Figure shows the response curve for one oj our sensors, tuned to a resonant frequency of 78Hz. Since we cannot simply make buttons and screens larger without losing the primary benefit of small size, we consider alternative approaches that enhance interactions with small mobile systems. Then we will describe the Skinput sensor and the processing techniques we use to segment, analyze, and classify bio-acoustic signals.

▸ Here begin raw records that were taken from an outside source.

(* ===== verification/WhereQuery.v ===== *)
(** * The WHERE clause

    [WhereQuery] of [contrail-query-engine/where_query.cc]: the terms of the
    clause are checked and translated into database sub-queries (one
    [DbQueryUnit] each) and into filters for the post-processing; when the
    sub-queries are done their results are combined with the set operations.

    The constructor is cut as the source is: [where_star] for a query without
    the clause, [where_term] for one AND term, [finish_or_term] for what follows
    the AND terms of one OR term, [WhereQuery_ctor] for the whole. *)
From stdpp Require Import base tactics list strings pretty gmap sets.
From Stdlib Require Import ZArith Lia Sorted Permutation SpecFloat Ascii.
From S2P Require Import Prelude.
From S2P Require Import CppString.
From S2P Require Import VizConstants.
From S2P Require Import QueryTypes.
From S2P Require Import SetOps.
From S2P Require Import Json.
From S2P Require Import AnalyticsQuery.
From S2P Require Import StatsQuery.
From S2P Require Import DbQuery.
From S2P Require Import PostProcessing.
Import Tables.
Local Open Scope Z_scope.

(** [strtod]. *)
Class Strtod := { strtod : string → spec_float }.

(** ** Conversions *)

Section conversions.
Context `{DoubleFormat, Strtod}.

(** [ToString] of a JSON value. *)
Definition ToString (v : json) : string :=
  match v with
  | JString s => s
  | JInt n => if IsInt v || IsUint v then pretty n else EmptyString
  | JDouble d => show_double d
  | _ => EmptyString
  end.

(** [ToDbDataValue] with the type of the column. *)
Definition ToDbDataValue (value : string) (desc : VarType) : DbDataValue :=
  match desc with
  | STRING | MAP_ELEM | LIST => DbString value
  | UINT64 => DbU64 (strtoul value)
  | DOUBLE => DbDouble (strtod value)
  | _ => DbBlank
  end.

(** [ToDbDataValue] of a JSON value: a negative integer wraps. *)
Definition ToDbDataValue_json (v : json) : DbDataValue :=
  match v with
  | JString s => DbString s
  | JInt n => if IsUint v then DbU64 n else if IsInt v then DbU64 (u64 n) else DbBlank
  | JDouble d => DbDouble d
  | _ => DbBlank
  end.

Definition ToDbDataType (val : string) : VarType :=
  if (val =? "int")%string then UINT64
  else if (val =? "string")%string then STRING
  else if (val =? "uuid")%string then UUID
  else if (val =? "double")%string then DOUBLE
  else if (val =? "map")%string then MAP_ELEM
  else if (val =? "set")%string || (val =? "list")%string then LIST
  else BLANK.
End conversions.

(** The static [get_column_desc]: the column, or the [.*] entry of its map. *)
Definition schema_column_desc (table_schema : gmap string column_t) (pname : string) : column_t :=
  match table_schema !! pname with
  | Some c => c
  | None =>
      let mapstr := default EmptyString (substr pname 0 (find_last_of pname ".")) +:+ ".*" in
      default (plain_column BLANK false false) (table_schema !! mapstr)
  end.

(** ** Columns of the index tables *)

(** [query_column_to_cass_column]: [None] is the assertion that the table has a
    schema, the empty string a column without an index. *)
Definition query_column_to_cass_column (table_ query_column : string) : option string :=
  let lookup m := Some (default EmptyString ((m : gmap string string) !! query_column)) in
  if is_message_table_query table_ || is_object_table_query table_ then lookup msg_index_columns
  else if is_session_query table_ || is_flow_query table_ then lookup session_index_columns
  else if is_stat_table_query table_ then lookup stats_index_columns
  else None.

(** [populate_where_vec]: the extended vector; [None] for [false]. *)
Definition populate_where_vec (table_ : string) (where_vec : list WhereIndexInfo)
    (query_col : string) (db_op : gendb_op) (value : string) : outcome (option (list WhereIndexInfo)) :=
  columnN ← stop_unless (query_column_to_cass_column table_ query_col);
  if (columnN =? EmptyString)%string then Done None
  else
    let val := if decide (db_op = OpLIKE) then value +:+ "%" else value in
    if (val =? "%")%string then Done (Some where_vec)
    else Done (Some (where_vec ++ [(columnN, db_op, DbString val)])).

(** The call wrapped in [QE_INVALIDARG_ERROR]. *)
Definition add_where (table_ : string) (where_vec : list WhereIndexInfo)
    (query_col : string) (db_op : gendb_op) (value : string) : outcome (list WhereIndexInfo) :=
  r ← populate_where_vec table_ where_vec query_col db_op value;
  match r with Some w => Done w | None => Status EINVAL end.

(** A sub-query over the message table. *)
Definition msg_unit (w : list WhereIndexInfo) : DbQueryUnit := {|
  cfname := COLLECTOR_GLOBAL_TABLE; cr_start := []; cr_finish := []; where_vec := w;
  row_key_suffix := []; t_only_col := true; t_only_row := true
|}.

(** The position of the first condition on a column (the size when none). *)
Fixpoint where_index (column : string) (w : list WhereIndexInfo) : nat :=
  match w with
  | [] => 0
  | wi :: w' => if (column =? wi.1.1)%string then 0 else S (where_index column w')
  end.

(** The vector of the [i]-th object column: the condition of the first is
    copied; [None] is the access past the end. *)
Definition object_column_vec (table_ : string) (w : list WhereIndexInfo) (index : nat) (i : Z)
  : option (list WhereIndexInfo) :=
  columnN ← query_column_to_cass_column table_ (OBJECT_TYPE_NAME_PFX +:+ pretty i);
  '(_, op, v) ← w !! index;
  Some (<[index := (columnN, op, v)]> w).

(** [handle_object_type_value]: the units for the six object columns, the first
    with the vector of [db_query]. *)
Definition handle_object_type_value (table_ : string) (w : list WhereIndexInfo)
    (object_id_specified : bool) : outcome (list DbQueryUnit) :=
  if is_object_table_query table_ then
    column1 ← stop_unless (query_column_to_cass_column table_ OBJECT_TYPE_NAME1);
    QE_INVALIDARG_ERROR (negb (column1 =? EmptyString)%string);;
    w ← (if object_id_specified then Done w
         else add_where table_ w OBJECT_TYPE_NAME1 (get_gendb_op_from_op PREFIX) (table_ +:+ ":"));
    let index := where_index column1 w in
    rest ← for_each (λ i, stop_unless (object_column_vec table_ w index i))
             (seqZ 2 (MSG_TABLE_MAX_OBJECTS_PER_MSG - 1));
    Done (msg_unit w :: (msg_unit <$> rest))
  else Done [msg_unit w].

(** ** Spreading tag conditions over sub-queries

    The number of tags is counted in a [uint16_t]. *)

(** [populate_stats_where_vec_list]. *)
Definition populate_stats_where_vec_list (where_vec_stats : list WhereIndexInfo)
    (where_vec_tags_stats : list (list WhereIndexInfo)) : list (list WhereIndexInfo) :=
  let max_tags := Z.to_nat (foldl (λ m v, if m <? Z.of_nat (length v) then u16 (Z.of_nat (length v)) else m)
                                  0 where_vec_tags_stats) in
  if (max_tags =? 0)%nat then [where_vec_stats]
  else (λ i, where_vec_stats ++ omap (λ tags, (tags : list WhereIndexInfo) !! i) where_vec_tags_stats)
       <$> seq 0 max_tags.

(** [populate_session_where_vec_list]. *)
Definition populate_session_where_vec_list
    (rest_where_vec labels remote_labels custom_tags remote_custom_tags : list WhereIndexInfo)
  : list (list WhereIndexInfo) :=
  let vecs := [labels; remote_labels; custom_tags; remote_custom_tags] in
  let max_random_attr := Z.to_nat (u16 (Z.of_nat (foldr Nat.max 0%nat (length <$> vecs)))) in
  if (max_random_attr =? 0)%nat then [rest_where_vec]
  else (λ i, rest_where_vec ++ omap (λ v, (v : list WhereIndexInfo) !! i) vecs) <$> seq 0 max_random_attr.

(** [djb_hash] over the (signed) characters of a string. *)
Definition char_value (c : ascii) : Z :=
  let n := Z.of_nat (nat_of_ascii c) in if n <? 128 then n else n - 256.
Fixpoint djb_hash_from (hash : Z) (s : string) : Z :=
  match s with
  | EmptyString => hash
  | String c s' => djb_hash_from (u32 (u32 (Z.shiftl hash 5) + hash + char_value c)) s'
  end.
Definition djb_hash (s : string) : Z := djb_hash_from 5381 s.

(** [GetStatTableAttrName]; [None]: [substr] throws. *)
Definition GetStatTableAttrName (tname : string) : option (string * string) :=
  let tpos := find tname "." 0 in
  let apos := find tname "." (u64 (tpos + 1)) in
  match substr tname (u64 (tpos + 1)) (u64 (apos - tpos - 1)), substr tname (u64 (apos + 1)) npos with
  | Some tstr, Some astr => Some (tstr, astr)
  | _, _ => None
  end.

(** ** Terms on StatTables *)

(** The output arguments of [StatTermParse]. *)
Record stat_term := {
  pname : string; pop : match_op; pval : DbDataValue; pval2 : DbDataValue;
  sname : string; sop : match_op; sval : DbDataValue; sval2 : DbDataValue
}.

(** [(match_op)0]. *)
Definition no_op : match_op := OTHER_OP 0.

Section stat_terms.
Context `{JsonParser, DoubleFormat, Strtod}.

(** [return false] of the parser leaves it with no term. *)
Definition require {A} (c : bool) (k : outcome (option A)) : outcome (option A) :=
  if c then k else Done None.

(** A member that may be absent, copied into a null value. *)
Definition member_or_null (v : json) (k : string) : outcome json :=
  has ← HasMember v k;
  if (has : bool) then member v k else Done JNull.

Definition GetBool (v : json) : outcome bool := match v with JBool b => Done b | _ => Stopped end.

(** One column of the schema sent with the query; [None]: [return false]. *)
Definition parse_schema_column (v : json) : outcome (option (string * column_t)) :=
  h1 ← HasMember v "name"; h2 ← HasMember v "datatype";
  h3 ← HasMember v "index"; h4 ← HasMember v "suffixes";
  require (h1 && h2 && h3 && h4)
    (name ← member v "name"; dt ← member v "datatype";
     idx ← member v "index"; sufs ← member v "suffixes";
     vstr ← GetString dt;
     i ← GetBool idx;
     ss ← match sufs with JArray l => for_each GetString l | _ => Done [] end;
     n ← GetString name;
     Done (Some (n, {| datatype := ToDbDataType vstr; index := i; output := false;
                       suffixes := list_to_set ss |}))).

Fixpoint parse_schema (l : list json) (s : gmap string column_t)
  : outcome (option (gmap string column_t)) :=
  match l with
  | [] => Done (Some s)
  | v :: l' =>
      c ← parse_schema_column v;
      match c with
      | None => Done None
      | Some (n, c) => parse_schema l' (<[n := c]> s)
      end
  end.

(** The suffix part of a term: its name, operation, values and their text. *)
Record stat_suffix := {
  sx_name : string; sx_op : match_op; sx_val : DbDataValue; sx_val2 : DbDataValue;
  srvalstr : string; srval2str : string
}.
Definition no_suffix : stat_suffix := {|
  sx_name := EmptyString; sx_op := no_op; sx_val := DbBlank; sx_val2 := DbBlank;
  srvalstr := EmptyString; srval2str := EmptyString
|}.

Definition parse_suffix (where_term : json) (pop : match_op) (prval2 : json)
  : outcome (option stat_suffix) :=
  has ← HasMember where_term "suffix";
  if negb has then Done (Some no_suffix)
  else
    suffix ← member where_term "suffix";
    if negb (IsObject suffix) then Done (Some no_suffix)
    else
      require (bool_decide (pop = EQUAL)) (
      require (match prval2 with JNull => true | _ => false end) (
      hv ← HasMember suffix "value";
      require hv (
      svalue_value ← member suffix "value";
      require (IsString svalue_value || IsNumber svalue_value) (
      svalue2_value ← member_or_null suffix "value2";
      ho ← HasMember suffix "op";
      require ho (
      sop_value ← member suffix "op";
      require (IsNumber sop_value) (
      o ← GetInt sop_value;
      hn ← HasMember suffix "name";
      require hn (
      sname_value ← member suffix "name";
      require (IsString sname_value) (
      n ← GetString sname_value;
      Done (Some {| sx_name := n; sx_op := match_op_of_int o;
                    sx_val := ToDbDataValue_json svalue_value;
                    sx_val2 := ToDbDataValue_json svalue2_value;
                    srvalstr := ToString svalue_value; srval2str := ToString svalue2_value |}))))))))).

(** What the schema says about the prefix: [return true] when the query sent an
    empty schema, [return false], or the lookup in the schema. *)
Inductive schema_result := SchemaEmpty | SchemaBad | SchemaIs (lookup : string → column_t).

Definition read_schema (sq : StatsQuery) (table_schema : option string) : outcome schema_result :=
  if is_static_ sq then Done (SchemaIs (get_column_desc sq))
  else match table_schema with
       | None => Done (SchemaIs (schema_column_desc ∅))
       | Some text =>
           v ← member (Parse (wrap "schema" text)) "schema";
           l ← elements v;
           match l with
           | [] => Done SchemaEmpty
           | _ => s ← parse_schema l ∅;
                  match s with
                  | None => Done SchemaBad
                  | Some s => Done (SchemaIs (schema_column_desc s))
                  end
           end
       end.

(** [*(suffixes.begin())]. *)
Definition first_suffix (s : gset string) : string :=
  default EmptyString (head (insertion_sort String.ltb (base.elements s))).
Lemma init_cost max_tasks : cost (stage_init inp max_tasks) = max_tasks + chunk_count inp * (2 * (w + 1)).
Proof.
  unfold cost, undrawn. simpl shared. simpl chunk_q. rewrite Nat.min_0_l, Nat.sub_0_r, Nat.add_comm.
  f_equal. simpl. induction max_tasks as [|t IH]; simpl; [done|]. by rewrite IH.
Qed.

Lemma where_runs c j ch k o :
  0 < w → k < w → ret_code o = true → welem o = partial inp where_resp ch k → wresult o = [] →
  is_Some (Stage0_QueryExec inp (S (j * (w + 1) + k)) (Some (respond where_resp select_resp (ExecWhere ch k))) c o).
Proof.
  intros Hw Hk Hr Hwe Hwr. unfold Stage0_QueryExec, respond. cbv zeta. simpl perf_error.
  destruct (negb ((where_resp ch k).1 =? 0)%Z); [simpl; eauto|]. rewrite Hr. cbn [negb].
  replace (S (j * (w + 1) + k)) with (j * (w + 1) + S k) by lia. rewrite substep_mod by lia.
  destruct (Nat.eqb_spec (S k) w) as [Ek|Ek].
  - rewrite (last_where_full inp _ _ k) by done.
    rewrite Hwe, (partial_S inp where_resp), Ek, partial_full by lia. simpl.
    rewrite bool_decide_true, (chunk_units_or inp where_resp Hw) by done. simpl. eauto.
  - destruct (Nat.eqb_spec (S k) 0); [lia|]. unfold where_substep.
    destruct (lookup_lt_is_Some_2 (welem o) (S k - 1)) as [x ->]; [|simpl; eauto].
    rewrite Hwe, (partial_length inp where_resp); lia.
Qed.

Bone conduction microphones are typically worn near the ear, where they can sense vibrations propagating from the mouth and larynx during speech. Thus, features are computed over the entire input window and do not capture any temporal dynamics. Classification accuracy for pn ten-location forearm skniput stood at From these, average amplitude ratios between channel pairs 45 features are calculated.
However, there is one surface that has been previous overlooked as an input canvas, and one that happens to always travel with us: However, because only a specific set of frequencies is conducted through the arm in response to tap input, a flat response curve leads to the capture of irrelevant frequencies and thus to a high signal- to-noise ratio.
For gross information, the average amplitude, standard deviation and total absolute energy of the waveforms in each channel 30 features is included. The only potential exception to this was in the case of the pinky, where the ring finger constituted Bones are held together by ligaments, and joints often include additional biological structures such as fluid cavities.